Large-area potassium-doped highly conductive graphene films for electromagnetic interference shielding†
Abstract
As promising carbonaceous films, graphene films (GF) have exhibited many remarkable mechanical and electrical/thermal properties of great potential for wide functional applications. However, the electrical conductivity of GF still needs to be improved and the limitation lies in the low carrier density of pure graphene. Here, we presented a post-doping method for large-area potassium doped graphene films (GF-K) and promoted the electrical conductivity of GF approaching benchmark metals. The macroscopic-assembled GF-K shows a similar color to graphite intercalation compounds. The potassium doping increased the carrier density of the GF without undermining the electronic quality of the graphene unit.
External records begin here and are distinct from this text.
Lemma palloc_get_ok flags cnt s :
  palloc_ok s → 0 < cnt < 4294967296 →
  let user := has_flag flags PAL_USER in
  (palloc_get_multiple flags cnt s = (if has_flag flags PAL_ASSERT then Err KernelPanic else Ok (0, s)) ∧
   ∀ i, ¬ free_run s user i cnt) ∨
  ∃ i pages s', palloc_get_multiple flags cnt s = Ok (pages, s') ∧ palloc_ok s' ∧
    free_run s user i cnt ∧ (∀ j, j < i → ¬ free_run s user j cnt) ∧
    pages = page_addr (pool_of user s) i ∧ 0 < pages ∧ pg_ofs pages = 0 ∧
    (∀ a, in_use s' user a ↔ (∃ k, 0 ≤ k < cnt ∧ a = pages + PGSIZE * k) ∨ in_use s user a) ∧
    pool_of (negb user) s' = pool_of (negb user) s ∧
    (∀ a, memory s' !! a =
      if decide (has_flag flags PAL_ZERO ∧ pages ≤ a < pages + PGSIZE * cnt) then Some 0 else memory s !! a) ∧
    same_pools s s'.
Proof.
  intros Hs Hc user. unfold palloc_get_multiple. fold user. destruct (Z.eqb_spec cnt 0); [lia |].
  pose proof (pool_of_ok s user Hs) as Hp. pose proof (pool_bits _ _ Hp) as [Hbc _].
  destruct (scan_pool s user cnt Hs Hc) as [[-> Hno]|(i & map & -> & Hi & Hf & Hfirst & Hm & Hmc & Hmb)];
    cbn [mbind outcome_bind].
  - left. split; [| done]. cbn [Z.eqb negb]. rewrite Z.eqb_refl. cbn [Z.eqb negb].
    destruct (has_flag flags PAL_ASSERT); [done |]. do 2 f_equal. destruct s as [k u m], user; cbn; by destruct k, u.
  - right. destruct (Z.eqb_spec i BITMAP_ERROR); [done |].
    pose proof Hf as (Hi0 & Hil & Hnot). pose proof (pool_end _ _ Hp) as He. pose proof (pool_base _ _ Hp) as Hb.
    pose proof (pool_align _ _ Hp) as Hal. unfold PGSIZE in *.
    set (pages := base (pool_of user s) + 4096 * i). rewrite u32_id by nia. fold pages.
    destruct (Z.eqb_spec pages 0); [lia |]. cbn [negb].
    set (s1 := set_pool user (Pool map (base (pool_of user s))) (memory s) s).
    assert (palloc_ok s1) as Hs1.
    { apply set_pool_ok; [done | | done | done | done]. split; cbn; rewrite ?Hmc; try apply Hp; done. }
    assert (∀ a, in_use s1 user a ↔ (∃ k, 0 ≤ k < cnt ∧ a = pages + 4096 * k) ∨ in_use s user a) as Huse.
    { intros a. rewrite (in_use_fill s s1 user map i cnt true); [| | done | done | lia |].
      2: { unfold s1. rewrite pool_of_set. by rewrite decide_True. }
      2: { rewrite bits_of_length. lia. }
      assert ((∃ k, 0 ≤ k < cnt ∧ a = page_addr (pool_of user s) (i + k)) ↔ ∃ k, 0 ≤ k < cnt ∧ a = pages + 4096 * k) as <-.
      { subst pages. unfold page_addr, PGSIZE. split; intros (k & Hk & Ek); exists k; lia. }
      assert (in_use s user a → ¬ ∃ k, 0 ≤ k < cnt ∧ a = page_addr (pool_of user s) (i + k)) as Hx
        by (intros Hu (k & Hk & ->); by apply (Hnot k)).
      tauto. }
    assert (mapped (memory s1) pages (4096 * cnt)) as Hmap.
    { unfold s1. rewrite memory_set. intros a Ha. apply (pool_mapped _ _ Hp). unfold PGSIZE. lia. }
    assert (pg_ofs pages = 0) as Hofs.
    { rewrite pg_ofs_eq. subst pages. by rewrite (Z.mul_comm 4096), Z_mod_plus_full. }
    assert (pool_of (negb user) s1 = pool_of (negb user) s) as Hother.
    { unfold s1. rewrite pool_of_set. by rewrite decide_False by (by destruct user). }
    assert (same_pools s s1) as Hsame.
    { intros u. unfold s1. rewrite pool_of_set. by case_decide as Eu; [rewrite <-Eu in * |]; subst; cbn. }
    destruct (has_flag flags PAL_ZERO) eqn:Ez.
    + destruct (memset_ok (memory s1) pages 0 (4096 * cnt)) as (m' & -> & Hm'); [lia | lia | done |].
      cbn [mbind outcome_bind]. exists i, pages, (Palloc (kernel_pool s1) (user_pool s1) m').
      split; [done |]. split.
      { assert (∀ a, is_Some (memory s1 !! a) → is_Some (m' !! a)) as Hmono by (intros a Ha; rewrite Hm'; by case_decide).
        split; cbn; try apply Hs1; eapply pool_ok_mono; try exact Hmono; apply Hs1. }
      split; [done |]. split; [done |]. split; [done |]. split; [lia |]. split; [done |].
      split; [| split; [| split; [| by intros u; destruct (Hsame u); destruct u]]].
      * intros a. rewrite <-Huse. unfold in_use. by destruct user.
      * rewrite <-Hother. by destruct user.
      * intros a. cbn [memory]. rewrite Hm'. unfold s1. rewrite memory_set.
        repeat case_decide; naive_solver.
    + exists i, pages, s1. split; [done |]. split; [done |]. split; [done |]. split; [done |]. split; [done |].
      split; [lia |]. split; [done |]. split; [done |]. split; [done |]. split; [| done].
      intros a. unfold s1. rewrite memory_set. by rewrite decide_False by naive_solver.
Qed.

(** C19: [palloc_get_multiple] returns the first run of contiguous free pages of
    the pool asked for, or fails (null, or a panic under [PAL_ASSERT]) exactly
    when there is none and then changes nothing.  The pages returned were not
    in use and now are; no other page of either pool changes use, so no two
    live allocations share a page; with [PAL_ZERO] they are zero, and no other
    memory changes. *)
Theorem palloc_get_correct flags cnt s :
  palloc_ok s → 0 < cnt < 4294967296 →
  let user := has_flag flags PAL_USER in
  (palloc_get_multiple flags cnt s = (if has_flag flags PAL_ASSERT then Err KernelPanic else Ok (0, s)) ∧
   ∀ i, ¬ free_run s user i cnt) ∨
  ∃ i pages s', palloc_get_multiple flags cnt s = Ok (pages, s') ∧ palloc_ok s' ∧
    free_run s user i cnt ∧ (∀ j, j < i → ¬ free_run s user j cnt) ∧
    pages = page_addr (pool_of user s) i ∧ 0 < pages ∧ pg_ofs pages = 0 ∧
    (∀ a, in_use s' user a ↔ (∃ k, 0 ≤ k < cnt ∧ a = pages + PGSIZE * k) ∨ in_use s user a) ∧
    pool_of (negb user) s' = pool_of (negb user) s ∧
    ∀ a, memory s' !! a =
      if decide (has_flag flags PAL_ZERO ∧ pages ≤ a < pages + PGSIZE * cnt) then Some 0 else memory s !! a.
Proof.
  intros Hs Hc user. destruct (palloc_get_ok flags cnt s Hs Hc) as [?|(i & pages & s' & H)]; [by left | right].
  exists i, pages, s'. tauto.
Qed.

(** ** Freeing *)

Lemma page_from_pool_spec m p page :
  pool_ok m p → pg_ofs page = 0 →
  page_from_pool p page = true ↔ ∃ n, 0 ≤ n < bit_cnt (used_map p) ∧ page = page_addr p n.
Proof.
  intros Hp Ho. rewrite pg_ofs_eq in Ho. pose proof (pool_align _ _ Hp) as Ha.
  unfold page_from_pool, page_addr, PGSIZE, bitmap_size. rewrite !pg_no_eq.
  rewrite andb_true_iff, Z.leb_le, Z.ltb_lt.
  assert (page = 4096 * (page / 4096)) as Epg by (Z.to_euclidean_division_equations; lia).
  assert (base p = 4096 * (base p / 4096)) as Eb by (Z.to_euclidean_division_equations; lia).
  split.
  - intros [H1 H2]. exists (page / 4096 - base p / 4096). split; [lia |]. lia.
  - intros (n & Hn & E). assert (page / 4096 = base p / 4096 + n) by lia. lia.
Qed.

Lemma page_index m p n : pool_ok m p → pg_no (page_addr p n) - pg_no (base p) = n ∧ pg_ofs (page_addr p n) = 0.
Proof.
  intros Hp. pose proof (pool_align _ _ Hp) as Ha. rewrite !pg_no_eq, pg_ofs_eq. unfold page_addr, PGSIZE.
  rewrite (Z.mul_comm 4096), Z_mod_plus_full, Z.div_add by lia. lia.
Qed.

(** The pool that [palloc_free_multiple] finds is the page's pool. *)
Lemma find_pool s user i :
  palloc_ok s → 0 ≤ i < bit_cnt (used_map (pool_of user s)) →
  let pages := page_addr (pool_of user s) i in
  (if page_from_pool (kernel_pool s) pages then Ok false
   else if page_from_pool (user_pool s) pages then Ok true else Err KernelPanic) = Ok user.
Proof.
  intros Hs Hi pages. pose proof (pool_of_ok s user Hs) as Hp. destruct (page_index _ _ i Hp) as [_ Ho]. fold pages in Ho.
  pose proof (pools_disjoint _ Hs) as Hd. unfold disjoint_blocks, PGSIZE in Hd.
  assert (page_from_pool (pool_of user s) pages = true) as Hin.
  { eapply page_from_pool_spec; [done | done |]. by exists i. }
  destruct user; cbn [pool_of] in *; [| by rewrite Hin]. destruct (page_from_pool (kernel_pool s) pages) eqn:Ek; [| by rewrite Hin].
  exfalso. apply (page_from_pool_spec (memory s)) in Ek as (n & Hn & E); [| apply Hs | done].
  unfold pages, page_addr, PGSIZE in E. lia.
Qed.

Lemma all_in_use s user i cnt :
  palloc_ok s → 0 ≤ i → 0 ≤ cnt → i + cnt ≤ bit_cnt (used_map (pool_of user s)) →
  ∃ b, bitmap_all (used_map (pool_of user s)) i cnt = Ok b ∧
    (b = true ↔ ∀ k, 0 ≤ k < cnt → in_use s user (page_addr (pool_of user s) (i + k))).
Proof.
  intros Hs Hi Hc Hl. pose proof (pool_bits _ _ (pool_of_ok s user Hs)) as Hb. pose proof Hb as [Hbc _].
  set (map := used_map (pool_of user s)) in *. unfold bitmap_all.
  rewrite bitmap_contains_ok by done. cbn [mbind outcome_bind]. eexists. split; [done |].
  rewrite negb_true_iff. rewrite (existsb_run i cnt true (bits_of map)) by (done || rewrite bits_of_length; lia).
  unfold run, slice. split.
  - intros Hr k Hk. exists (Z.to_nat (i + k)). split; [by rewrite Z2Nat.id by lia |]. fold map.
    assert (take (Z.to_nat cnt) (drop (Z.to_nat i) (bits_of map)) !! Z.to_nat k = Some true) as Ht
      by (rewrite Hr; apply lookup_replicate_2; lia).
    rewrite lookup_take_lt, lookup_drop in Ht by lia. rewrite <-Ht. f_equal. lia.
  - intros Hu. apply list_eq. intros j. destruct (decide (j < Z.to_nat cnt)%nat) as [Hj|Hj].
    2: { rewrite lookup_take_ge, lookup_ge_None_2; [done | rewrite length_replicate; lia | lia]. }
    rewrite lookup_take_lt, lookup_drop, lookup_replicate_2 by done.
    destruct (Hu (Z.of_nat j)) as (n & E & Hn); [lia |]. fold map in Hn. rewrite <-Hn. f_equal.
    unfold page_addr, PGSIZE in E. lia.
Qed.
The doping concentration was optimized to prepare stage-2 GF-K (C24K) with the highest electrical conductivity (1.49 × 107 S m−1), holding merits of low density (1.63 g cm−3), and high flexibility. Doped GF with better specific electrical conductivity than copper showed outstanding electromagnetic interference shielding performance. Shielding effectiveness (SE) increased from 70–85 dB for graphene film (GF) to over 130 dB for GF-K only at 31 μm thickness, which is among the best SEs in previous reports. The combination of high specific conductivity, mechanical flexibility, high EMI SE, light weight, and facile productivity enables GF-K to be promising in many high-end EMI applications such as aerospace and wearable devices.